Für die Frage der Berücksichtigung von Unterhaltszahlungen ist somit an die Rechtsprechung zum Bundessozialhilfegesetz anzuknüpfen. Für eine einkommensmindernde Berücksichtigung von Unterhaltsleistungen bestand nach BSHG keine gesetzliche Grundlage (Beschluss Bundesverwaltungsgericht vom 02.07.1993, 5 B 165/92 NDV 1994, 42 bis 43; Urteil VGH Baden-Württemberg vom 12.06.1996, Az: 6 S 1678/95 FEVS 47, 364 bis 370).
Die Einkommens- und Vermögensberücksichtigung nach § 9 Abs. 2 SGB II ist eine Regelung allein des öffentlichen Rechts. Sie knüpft nicht an bürgerlich-rechtliche Unterhaltspflichten an (Eicher/Spellbrink a.a.O., § 9 RdNr 27).

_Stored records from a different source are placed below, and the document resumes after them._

(** X11: when the request to the model or the parsing of its reply fails
    with the message [e], the turn calls no tool and records, after the
    user's message, the assistant message ["Error occurred: "] followed by
    [e]; when the tool call fails with [e] the same message is recorded.
    A reply that is not JSON and has no brace pair fails with
    ["Could not parse LLM response as JSON"]. *)
Theorem chatLoop_error_recorded
  (input answer nowUser nowAssistant : string) (m : ConversationMemory)
  (e : string) :
  ~ In (Text.toLowerCase input) commands ->
  (outcome (processWithOllama post JSON_parse input nowUser) m = Throw e ->
   chatLoop post JSON_parse executeMCPTool toLocaleDateString
     toLocaleTimeString input answer nowUser nowAssistant m =
   (Normal (mkTurn Continue false []),
    exec (addMessage "assistant" ("Error occurred: " ++ e) nowAssistant)
      (exec (addMessage "user" input nowUser) m))) /\
  (forall llm,
     outcome (processWithOllama post JSON_parse input nowUser) m = Normal llm ->
     action llm <> "ask_clarification"%string ->
     Text.truthyOpt (validation_summary llm)
       && negb (askForConfirmation answer) = false ->
     executeMCPTool (action llm) (parameters llm) = Throw e ->
     exec (chatLoop post JSON_parse executeMCPTool toLocaleDateString
             toLocaleTimeString input answer nowUser nowAssistant) m =
     exec (addMessage "assistant" ("Error occurred: " ++ e) nowAssistant)
       (exec (addMessage "user" input nowUser) m)) /\
  (forall llmResponse e',
     JSON_parse llmResponse = Throw e' ->
     (~ exists pre mid rest,
          llmResponse = (pre ++ "{" ++ mid ++ "}" ++ rest)%string) ->
     parseResponse JSON_parse llmResponse =
     Throw "Could not parse LLM response as JSON").
Proof.
  intros Hcmd. split; [|split].
  - intros Hllm. rewrite chatLoop_run by exact Hcmd. cbv zeta.
    rewrite Hllm. apply recordError_run.
  - intros llm Hllm Hact Hgate Htool. unfold exec at 1.
    rewrite chatLoop_run by exact Hcmd. cbv zeta.
    apply String.eqb_neq in Hact.
    rewrite Hllm, Hact, Hgate, Htool, recordError_run. reflexivity.
  - intros llmResponse e' Hparse Hno. unfold parseResponse.
    rewrite Hparse.
    destruct (Text.jsonMatch llmResponse) as [j|] eqn:Hj; [|reflexivity].
    exfalso. apply Hno. apply jsonMatch_Some in Hj.
    destruct Hj as [pre [mid [rest [Hs _]]]]. now exists pre, mid, rest.
Qed.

Damit war der Bewilligungsbescheid vom 23.12.2004, in dem die Unterhaltszahlungen berücksichtigt waren, von Anfang an rechtswidrig gewesen. Die Bewilligung war nach §§ 45 SGB X, 330 Abs. 2 SGB III, 40 Abs. 1 Nr. 1 SGB II zurückzunehmen.

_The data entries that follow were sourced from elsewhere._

Lemma digits_not_head_space t rest n :
  length t = S n -> forallb is_digit t = true -> not_head is_space (t ++ rest).
Proof.
  destruct t as [|x t]; [discriminate|]. simpl. intros _ F.
  apply andb_true_iff in F. apply digit_not_space, F.
Qed.

(** What a match of the phone pattern at the start of a text consists of. *)
Lemma Match_phone_inv text z' c' :
  Match false phone_re (Cursor [] text) [] z' c' ->
  exists g1 w g2 d g3,
    text = phone_text g1 g2 g3 w d (ahead z')
    /\ phone_parts g1 g2 g3 w d
    /\ exists o1 o2 o3, c' = [(3, (o3, g3)); (2, (o2, g2)); (1, (o1, g1))].
Proof.
  unfold phone_re, star. intros HM.
  destruct HM as (z0 & c0 & (_ & -> & ->) & z1 & c1 & H1 & z2 & c2 & H2
                  & z3 & c3 & H3 & z4 & c4 & H4 & z5 & c5 & H5
                  & z6 & c6 & H6 & H7).
  apply Match_chr_cs in H1. destruct H1 as [[A1 _] ->].
  destruct H2 as (k2 & H2 & ->). apply Match_exactly in H2.
  destruct H2 as (g1 & A2 & F1 & L1 & ->).
  apply Match_chr_cs in H3. destruct H3 as [[A3 _] ->].
  apply Match_Rep_cs in H4. destruct H4 as (w & [A4 _] & Fw & _ & _ & ->).
  assert (H6' : exists d, ahead z5 = d ++ ahead z6
                          /\ (d = [] \/ d = lit "-") /\ c6 = c5).
  { destruct H6 as [H6 | [-> ->]].
    - apply Match_chr_cs in H6. destruct H6 as [[A6 _] ->].
      exists (lit "-"). auto.
    - exists []. auto. }
  destruct H6' as (d & A6 & Hd & ->). clear H6.
  destruct H5 as (k5 & H5 & ->). apply Match_exactly in H5.
  destruct H5 as (g2 & A5 & F2 & L2 & ->).
  destruct H7 as (k7 & H7 & ->). apply Match_exactly in H7.
  destruct H7 as (g3 & A7 & F3 & L3 & ->).
  exists g1, w, g2, d, g3. split; [|split].
  - simpl in A1. unfold phone_text.
    rewrite A1, (proj1 A2), A3, A4, (proj1 A5), A6, (proj1 A7). reflexivity.
  - unfold phone_parts. repeat (split; [assumption|]). exact Hd.
  - rewrite (between_advance A2), (between_advance A5), (between_advance A7).
    do 3 eexists. reflexivity.
Qed.

Lemma Match_seq_step r1 r2 t p q c c1 z' c' :
  Match false r1 (Cursor p (t ++ q)) c (Cursor (rev t ++ p) q) c1 ->
  Match false r2 (Cursor (rev t ++ p) q) c1 z' c' ->
  Match false (r1 ;; r2) (Cursor p (t ++ q)) c z' c'.
Proof. intros H1 H2. exists (Cursor (rev t ++ p) q), c1. auto. Qed.

Lemma Match_Grp_exactly n k f t p q c :
  length t = k -> forallb f t = true ->
  Match false (Grp n (exactly k f)) (Cursor p (t ++ q)) c
        (Cursor (rev t ++ p) q) ((n, (length p, t)) :: c).
Proof.
  intros L F. exists c. split; [apply Match_exactly_last; assumption|].
  rewrite (@between_advance (Cursor p (t ++ q)) t (Cursor (rev t ++ p) q));
    [reflexivity | split; reflexivity].
Qed.

(** A text that begins with a phone number has a match. *)
Lemma Match_phone_intro a b c ws dash tail :
  phone_parts a b c ws dash ->
  exists z' c',
    Match false phone_re (Cursor [] (phone_text a b c ws dash tail)) [] z' c'.
Proof.
  intros (La & Fa & Lb & Fb & Lc & Fc & Fw & Hd).
  unfold phone_re, phone_text.
  destruct Hd as [-> | ->]; do 2 eexists;
    (apply Match_Bol_step; cbn [lit list_ascii_of_string app];
     apply Match_chr_step;
     eapply (@Match_seq_step _ _ a); [apply Match_Grp_exactly; assumption|];
     apply Match_chr_step;
     eapply (@Match_seq_step _ _ ws);
     [apply Match_Rep_cs; exists ws; split; [split; reflexivity|];
      repeat split; auto; lia|];
     eapply (@Match_seq_step _ _ b); [apply Match_Grp_exactly; assumption|]).
  - eapply (@Match_seq_step _ _ []); [right; split; reflexivity|].
    apply Match_Grp_exactly; assumption.
  - eapply (@Match_seq_step _ _ (lit "-")).
    { left. apply Match_chr_cs. split; [split|]; reflexivity. }
    apply Match_Grp_exactly; assumption.
Qed.

(** A text begins with at most one phone number. *)
Lemma phone_text_unique a b c ws dash tail a' b' c' ws' dash' tail' :
  phone_parts a b c ws dash -> phone_parts a' b' c' ws' dash' ->
  phone_text a b c ws dash tail = phone_text a' b' c' ws' dash' tail' ->
  a = a' /\ b = b' /\ c = c'.
Proof.
  intros (La & Fa & Lb & Fb & Lc & Fc & Fw & Hd)
         (La' & Fa' & Lb' & Fb' & Lc' & Fc' & Fw' & Hd') E.
  unfold phone_text in E. cbn [lit list_ascii_of_string app] in E.
  inversion E as [E1]. clear E.
  apply app_same_length in E1; [|congruence]. destruct E1 as [<- E].
  inversion E as [E1]. clear E.
  apply (@span_unique is_space) in E1; auto;
    try (eapply digits_not_head_space; eauto).
  destruct E1 as [<- E].
  apply app_same_length in E; [|congruence]. destruct E as [<- E].
  assert (E' : c ++ tail = c' ++ tail').
  { destruct c as [|x c]; [discriminate|]. destruct c' as [|x' c']; [discriminate|].
    simpl in Fc, Fc'. apply andb_true_iff in Fc, Fc'.
    destruct Fc as [Fx _], Fc' as [Fx' _].
    destruct Hd as [-> | ->], Hd' as [-> | ->]; simpl in E.
    - exact E.
    - inversion E; subst. discriminate Fx.
    - inversion E; subst. discriminate Fx'.
    - inversion E as [[Ex Ec]]. simpl. rewrite Ec. reflexivity. }
  apply app_same_length in E'; [|congruence]. destruct E' as [<- _]. auto.
Qed.

Lemma extract_phone_of_text a b c ws dash tail :
  phone_parts a b c ws dash ->
  extract_phone (phone_text a b c ws dash tail) = phone_number a b c.
Proof.
  intros P. destruct (Match_phone_intro tail P) as (z1 & c1 & HM).
  apply match_at_complete in HM. destruct HM as [m Hm].
  unfold extract_phone, re_match. rewrite Hm.
  apply match_at_sound in Hm. destruct Hm as (z' & c' & HM & -> & _).
  apply Match_phone_inv in HM.
  destruct HM as (g1 & w & g2 & d & g3 & E & P' & o1 & o2 & o3 & ->).
  destruct (phone_text_unique P P' E) as (<- & <- & <-).
  reflexivity.
Qed.

Lemma extract_phone_inv text :
  extract_phone text <> [] ->
  exists a b c ws dash tail,
    phone_parts a b c ws dash /\ text = phone_text a b c ws dash tail.
Proof.
  unfold extract_phone, re_match. intros H.
  destruct (match_at false phone_re false (Cursor [] text)) as [m|] eqn:E;
    [|contradiction].
  apply match_at_sound in E. destruct E as (z' & c' & HM & _ & _).
  apply Match_phone_inv in HM.
  destruct HM as (g1 & w & g2 & d & g3 & E & P & _).
  exists g1, g2, g3, w, d, (ahead z'). auto.
Qed.

(** X15: [extract_phone] reads a phone number at the start of a text
    only, written as "(DDD)", optional white space, "DDD", an optional
    dash and "DDDD", and returns it as "(DDD) DDD-DDDD" whatever the
    spacing and the dash were and whatever follows; any other text gives
    the empty string.  Reading a phone number from its own result gives
    it back. *)
Theorem phone_is_normalised (text : str) :
  (forall a b c ws dash tail,
      phone_parts a b c ws dash ->
      text = phone_text a b c ws dash tail ->
      extract_phone text = phone_number a b c)
  /\ (extract_phone text <> [] ->
      exists a b c ws dash tail,
        phone_parts a b c ws dash /\ text = phone_text a b c ws dash tail)
  /\ extract_phone (extract_phone text) = extract_phone text.
Proof.
  split; [|split].
  - intros a b c ws dash tail P ->. apply extract_phone_of_text, P.
  - apply extract_phone_inv.
  - destruct (extract_phone text) as [|x s] eqn:E; [reflexivity|].
    assert (N : extract_phone text <> []) by (rewrite E; discriminate).
    apply extract_phone_inv in N.
    destruct N as (a & b & c & ws & dash & tail & P & ->).
    rewrite (extract_phone_of_text tail P) in E. rewrite <- E.
    destruct P as (La & Fa & Lb & Fb & Lc & Fc & _ & _).
    assert (T : phone_number a b c = phone_text a b c (lit " ") (lit "-") []).
    { unfold phone_number, phone_text. rewrite app_nil_r. reflexivity. }
    rewrite T at 1. apply extract_phone_of_text.
    unfold phone_parts. repeat (split; [assumption|]).
    split; [reflexivity | right; reflexivity].
Qed.

Lemma phone_is_normalised_witness :
  extract_phone spaced_phone_line = lit "(402) 555-1234".
Proof.
  apply (proj1 (phone_is_normalised spaced_phone_line)
               (lit "402") (lit "555") (lit "1234") (lit "   ") []
               (lit " Currently Accepts Subsidy? Y")).
  - unfold phone_parts. repeat split; auto.
  - reflexivity.
Defined.

(** ** Names that cleanup leaves alone *)

(** X16: [clean_provider_name] returns a name unchanged exactly when
    the name has no white space at either end and does not end in white
    space followed by "owned by", "owned" or "ob" (in any letter case);
    the cleaned name is never longer than the name. *)
Theorem clean_provider_name_fixed_points (name : str) :
  (clean_provider_name name = name
   <-> trimmed name /\ has_trailing_fragment name = false)
  /\ length (clean_provider_name name) <= length name.
Proof.
  split; [|apply clean_provider_name_length].
  split.
  - intros H. split.
    + rewrite <- H. apply clean_provider_name_trimmed.
    + destruct (has_trailing_fragment name) eqn:E; [|reflexivity].
      apply fragment_is_removed in E. rewrite H in E. lia.
  - intros [[Hs He] Hf]. apply no_fragment_fixed; assumption.
Qed.

(** ** The script *)

Lemma main_cases downloaded date_str :
  main downloaded date_str
  = match downloaded with
    | None => Exit 1
    | Some pdf =>
        let rows := extract_providers_from_pdf pdf date_str in
        if fst (run_all_tests pdf rows (Some extract_providers_from_pdf)
                              date_str)
        then Csv_written rows else Exit 1
    end.
Proof.
  unfold main. destruct downloaded as [pdf|]; [|reflexivity]. cbv zeta.
  destruct (run_all_tests pdf _ _ date_str) as [[] r]; reflexivity.
Qed.

(** The three tests of [run_all_tests] when the parser is passed on. *)
Lemma run_all_tests_pass_iff pdf rows (f : parser) d :
  fst (run_all_tests pdf rows (Some f) d) = true
  <-> errors (test_data_quality rows) = []
      /\ errors (test_field_completeness rows default_required_rate) = []
      /\ errors (test_parsing_determinism pdf f d) = [].
Proof.
  rewrite run_all_tests_passed, run_all_tests_errors.
  unfold determinism_errors. split.
  - intros H. apply app_eq_nil in H. destruct H as [Q H].
    apply app_eq_nil in H. tauto.
  - intros (-> & -> & ->). reflexivity.
Qed.

Lemma quality_errors_volume rows :
  errors (test_data_quality rows) = [] -> MIN_EXPECTED_PROVIDERS <= length rows.
Proof.
  intros H. destruct (test_data_quality_keeps rows) as (_ & HE & _).
  destruct (length rows <? MIN_EXPECTED_PROVIDERS) eqn:E.
  - specialize (HE (Too_few_providers (length rows) MIN_EXPECTED_PROVIDERS)).
    rewrite H in HE. destruct HE. simpl. auto.
  - apply Nat.ltb_ge in E. exact E.
Qed.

Nach § 45 Abs. 2 Satz 1 SGB X darf ein rechtswidriger begünstigender Verwaltungsakt nicht zurückgenommen werden, soweit der Begünstigte auf den Bestand des Verwaltungsaktes vertraut hat und sein Vertrauen unter Abwägung mit dem öffentlichen Interesse an der Rücknahme schutzwürdig ist. Mit dem Anhörungsschreiben vom 04.03.2005 waren die Kläger darüber informiert, dass die anfängliche Leistungsbewilligung aus der Sicht der Beklagten rechtswidrig war. Die Leistungsbewilligung konnte somit zum nächsten Auszahlungszeitraum (April 2005) zurückgenommen werden. Nicht möglich war jedoch die Rücknahme bereits ab 01.03.2005. Eine Rücknahme könnte sich nur auf § 45 Abs. 2 Satz 3 Nr. 3 SGB X stützen. Danach kann die Leistungsbewilligung zurückgenommen werden, wenn der Begünstigte die Rechtswidrigkeit des Verwaltungsaktes kannte oder infolge grober Fahrlässigkeit nicht kannte. Angesichts der vorangegangenen Bewilligung von Arbeitslosenhilfe bei gleichem Sachverhalt konnten die Kläger nicht vorwerfbar wissen, dass die Leistungsbewilligung nach Alg-II von Anfang an rechtswidrig war. Damit war die Rücknahme auf den Monat April 2005 zu begrenzen.
In der Klage geltend gemacht ist nur die Frage der Berücksichtigung von Unterhaltszahlungen. Ansonsten sind keine Fehler bei der Berechnung vorgetragen oder ersichtlich. Die Kosten der Unterkunft wurden nach dem Kopfprinzip zutreffend durch drei geteilt und jeweils ein Drittel für die Kläger zu 1 und 2 berücksichtigt. Wegen der Abzugsbeträge nach § 11 Abs. 2 SGB II und § 3 Alg-II wird gemäß § 136 Abs. 3 Sozialgerichtsgesetz (SGG) auf die Begründung des Widerspruchsbescheides Bezug genommen, der die Kammer folgt.
Der Feststellungsantrag für die Zeit ab 01.05.2005 ist unzulässig, weil es sich um eine Elementenfeststellungsklage handeln würde. Ob Unterhaltszahlungen an die Kinder berücksichtigungsfähig sind, ist mit dem Urteil erstinstanzlich geklärt.
Die Kostenentscheidung beruht auf § 193 SGG. Es war ein anteiliger Erfolg der Klage zu berücksichtigen.